Disclaimer: I voluntarily read and reviewed an advanced copy of this book. All thoughts and opinions are my own. Thank you to Jean Book Nerd, Netgalley, and Tor Teen for this free copy. All quotes in this review are taken from the Advanced Reader Copy and may change in final publication.
Do you know how eerie this book is? It starts off with a murder trial for the killing of a woman named Rhoda Taylor, who was killed by her boyfriend. Before, nobody was saying her name. She was a Black woman. Nobody was saying her name. Nobody was giving credence to her murder until a photo came out of her that made it seem like she was a Siren, and that’s what made people start to care. And the only reason why people started to care was because people around the world do NOT like Sirens. In fact, Sirens are the only supernatural creatures that have a device – called a silencing collar – to negate the effects of their Siren call. No other supernatural creatures have a government created device, no other supernatural creatures are feared across the board. No other supernatural creatures are deemed justified to be killed solely because of what they are.
Now, doesn’t this sound familiar?
Immediately starting this book, I was getting chills, and I was tearing up because not only were Sirens always Black women, but they were always persecuted by the public and Tavia (understandably) has to hide the fact that she is a Siren because she would ostracized by her classmates and more. Her own father hates Sirens, and it shows in how he treats his own daughter, and it breaks my heart.
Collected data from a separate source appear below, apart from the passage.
Lemma Contains_char_count s c :
  Contains s [c] = false -> count_occ ascii_dec s c = 0.
Proof.
  induction s as [|x s IH]; [reflexivity|]. cbn [Contains HasPrefix].
  intros H. apply orb_false_iff in H as [Hx H].
  rewrite andb_true_r in Hx. apply Ascii.eqb_neq in Hx.
  cbn. destruct (ascii_dec x c); [congruence|]. apply IH, H.
Qed.

Lemma Split_char_length s c :
  length (GoBytes.Split s [c]) = S (count_occ ascii_dec s c).
Proof.
  unfold GoBytes.Split. induction s as [|x s IH]; [reflexivity|].
  cbn [splitFrom HasPrefix length Nat.sub].
  destruct (Ascii.eqb_spec c x) as [->|Hx]; cbn [andb].
  - cbn. rewrite IH. destruct (ascii_dec x x); [reflexivity|congruence].
  - destruct (splitFrom [c] 0 s) as [|piece pieces]; [discriminate|].
    cbn in *. rewrite IH.
    destruct (ascii_dec x c); [congruence|reflexivity].
Qed.

Lemma Split_char_concat s c :
  concat (GoBytes.Split s [c]) = GoBytes.ReplaceAll s [c] [].
Proof.
  unfold GoBytes.Split, GoBytes.ReplaceAll.
  induction s as [|x s IH]; [reflexivity|].
  cbn [splitFrom replaceFrom HasPrefix length Nat.sub].
  destruct (Ascii.eqb_spec c x) as [->|Hx]; cbn [andb].
  - cbn. exact IH.
  - pose proof (Split_char_length s c) as Hlen. unfold GoBytes.Split in Hlen.
    destruct (splitFrom [c] 0 s) as [|piece pieces]; [discriminate|].
    cbn in *. rewrite IH. reflexivity.
Qed.

(** The promotion step removes the "=" when there is exactly one. *)
Lemma promotionBytes_count s :
  promotionBytes s =
  if Nat.eqb (count_occ ascii_dec s "="%char) 1
  then GoBytes.ReplaceAll s ["="%char] []
  else s.
Proof.
  unfold promotionBytes. cbn [list_ascii_of_string].
  pose proof (Split_char_length s "=") as Hlen.
  pose proof (Split_char_concat s "=") as Hcat.
  destruct (Contains s ["="%char]) eqn:Hc.
  - destruct (GoBytes.Split s ["="%char]) as [|a [|b [|x r]]]; cbn in Hlen.
    + discriminate.
    + replace (count_occ ascii_dec s "="%char) with 0 by lia. reflexivity.
    + replace (count_occ ascii_dec s "="%char) with 1 by lia.
      cbn in Hcat. rewrite app_nil_r in Hcat. exact Hcat.
    + replace (count_occ ascii_dec s "="%char) with (S (S (length r)))
        by lia. reflexivity.
  - rewrite (Contains_char_count _ _ Hc). reflexivity.
Qed.

Lemma count_zero_absent s c : c ∉ s -> count_occ ascii_dec s c = 0.
Proof.
  intros H. apply count_occ_not_In. rewrite <- list_elem_of_In. exact H.
Qed.

Lemma ReplaceAll_Forall (P : ascii -> Prop) s old new :
  Forall P new -> Forall P s -> Forall P (GoBytes.ReplaceAll s old new).
Proof. intros Hnew Hs. apply replaceFrom_Forall; assumption. Qed.

Lemma delete_char_Forall c s :
  Forall (fun x => x <> c) (GoBytes.ReplaceAll s [c] []).
Proof.
  apply Forall_forall. intros x Hx ->.
  exact (delete_char_gone c s Hx).
Qed.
He knew that there was an opportunity that he would have a Siren if he had a daughter, since his mother was a Siren, and rather than allow his mother and his daughter to have a relationship and give them an opportunity to bond and Tavia to learn what it means to be a Siren, he kept them apart out of spite.
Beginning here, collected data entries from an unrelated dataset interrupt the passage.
(** A timeout with retries left: the fetch is registered again with one
    retry fewer, and counted. *)
Lemma disciplined_reissue m w fc i q retry f p :
  m_face w = Some fc ->
  pit fc !! m = Some (mkPending i (BindOnData q) (BindOnTimeout retry f p)) ->
  0 < retry ->
  disciplined w ->
  disciplined (expressInterest i (BindOnData p)
                 (BindOnTimeout (retry - 1) f p) (remove_pending m w)).
Proof.
  intros Hf Hm Hpos (fc' & Hf' & ND & EO & NP & FR & LG).
  rewrite Hf in Hf'. injection Hf' as <-.
  pose proof (requests_after_delete m (pit fc) _ Hm) as Hperm.
  assert (Hent := proj1 (Forall_lookup _ _) EO _ _ Hm).
  destruct Hent as (p0 & r & retry0 & f0 & E & Hp & Hr & Hc).
  injection E as Ei Eq Er Ef Ep. subst i q retry0 f0 p0.
  simpl in Hperm.
  pose proof ND as ND0. rewrite Hperm in ND0.
  apply NoDup_cons in ND0 as [Hnot ND'].
  set (ev := EvExpressInterest (m_interest r) (BindOnData p)
               (BindOnTimeout (retry - 1) f p)).
  assert (Hsame : fetch_for p ev = true)
    by (simpl; apply bool_decide_eq_true; reflexivity).
  assert (Hother : forall p', p' <> p -> fetch_for p' ev = false)
    by (intros p' Hne; simpl; apply bool_decide_eq_false; congruence).
  unfold expressInterest, remove_pending. rewrite Hf. simpl. fold ev.
  eexists. split; [reflexivity|]. simpl.
  split; [|split; [|split; [|split]]].
  - rewrite map_app. simpl.
    rewrite <- Permutation_cons_append. rewrite <- Hperm. exact ND.
  - apply Forall_app. split.
    + apply Forall_forall. intros e He.
      assert (He0 : e ∈ pit fc).
      { eapply elem_of_submseteq; [exact He|apply submseteq_delete]. }
      rewrite Forall_forall in EO.
      destruct (EO e He0) as (p1 & r1 & retry1 & f1 & -> & Hp1 & Hr1 & Hc1).
      exists p1, r1, retry1, f1. split; [reflexivity|].
      split; [exact Hp1|]. split; [exact Hr1|].
      rewrite fetches_for_snoc_other; [exact Hc1|]. apply Hother.
      intros ->. apply Hnot.
      apply (list_elem_of_fmap_2 request_of) in He. exact He.
    + constructor; [|constructor].
      exists p, r, (retry - 1), f. split; [reflexivity|].
      split; [exact Hp|]. split; [left; lia|].
      rewrite fetches_for_snoc_same by exact Hsame. lia.
  - intros p' r' Hp' Hnp. rewrite map_app in Hnp. simpl in Hnp.
    apply not_elem_of_app in Hnp as [Hn1 Hn2].
    rewrite list_elem_of_singleton in Hn2.
    rewrite fetches_for_snoc_other by (apply Hother; exact Hn2).
    apply NP; [exact Hp'|]. rewrite Hperm. intros Hin.
    apply elem_of_cons in Hin as [E|Hin]; contradiction.
  - intros p' Hp'. apply lookup_lt_Some in Hp.
    rewrite fetches_for_snoc_other by (apply Hother; lia). auto.
  - intros i q ot Hin. apply elem_of_app in Hin as [Hin|Hin]; [eauto|].
    apply list_elem_of_singleton in Hin. injection Hin as -> -> _.
    exists r. auto.
Qed.

Lemma disciplined_step P ev w out :
  disciplined w -> step P ev w = Some out ->
  exists w', out = Normal w' /\ disciplined w'.
Proof.
  intros Hd Hs.
  destruct (step_inv _ _ _ _ Hs)
    as (fc & m & i & q & retry & f & p & Hf & Hm & Hcase).
  destruct Hcase as [[-> ->] | (d & r & -> & Hr & ->)].
  - unfold onTimeout. destruct (0 <? retry) eqn:E.
    + apply Z.ltb_lt in E. eexists. split; [reflexivity|].
      eapply disciplined_reissue; eauto.
    + eexists. split; [reflexivity|].
      apply disciplined_failure. eapply disciplined_remove; eauto.
  - apply disciplined_validate. eapply disciplined_remove; eauto.
Qed.

Lemma disciplined_run P s v k n evs w1 out :
  validate P s v k n fresh = Normal w1 ->
  run P evs w1 = Some out ->
  exists w', out = Normal w' /\ disciplined w'.
Proof.
  intros Hv Hrun.
  destruct (disciplined_validate P s v k n fresh disciplined_fresh)
    as (w1' & Hv' & Hd1).
  rewrite Hv in Hv'. injection Hv' as <-.
  apply (run_invariant P disciplined (fun _ => True))
    with (evs := evs) (w := w1); auto.
  - intros ev w0 out0 _. apply disciplined_step.
  - apply Forall_forall. auto.
Qed.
It got to the point that 11 year old Tavia tried to take her Siren voice out herself – which almost had disastrous consequences and long lasting scars in her life. Thank goodness for Effie, Tavia’s “play” sister, who has her own reasons for why she is living with Tavia and the Philips in Oregon. Even though they are not blood sisters, I feel like Tavia and Effie have the kind of sisterhood that is absolutely great and they have learned how to understand one another and really love one another in a world that is already set against them as Black women.
In addition, Effie doesn’t yet know what she is supernaturally, but she is able to escape from the anxieties of real life during the Renaissance Faire every year when she turned into Euphemia the Mer. It’s clear that when she dons her mermaid tail and she’s in the water, she is really in her element. And her story with Elric the Smith’s son, it’s magical and wonderful. With the sudden changes that Tavia sees on Effie one day when Effie blacked out after visiting her mother’s grave, the answer to what she is may come out this year, and hopefully it is something that she has known all along.
I feel like this was a really emotional read for me. There were a lot of quotes in this book that I had to take note of because I had to just stop and digest it. As a Black woman myself, I felt them in my heart and soul, and even though I’m not a Siren (if only I was, honestly), I know what it’s like to be on the receiving end of those micro-aggressions on the daily. It’s tiring and exhausting and I’m still trying to be proud to be Black. I wish I could be like Tavia and Effie and just be proud to be in my own skin, and even sometimes Tavia and Effie aren’t. They are still learning how to use their voices and be strong, and I feel like this book shows their journey on how they learned how to do this, both together and apart.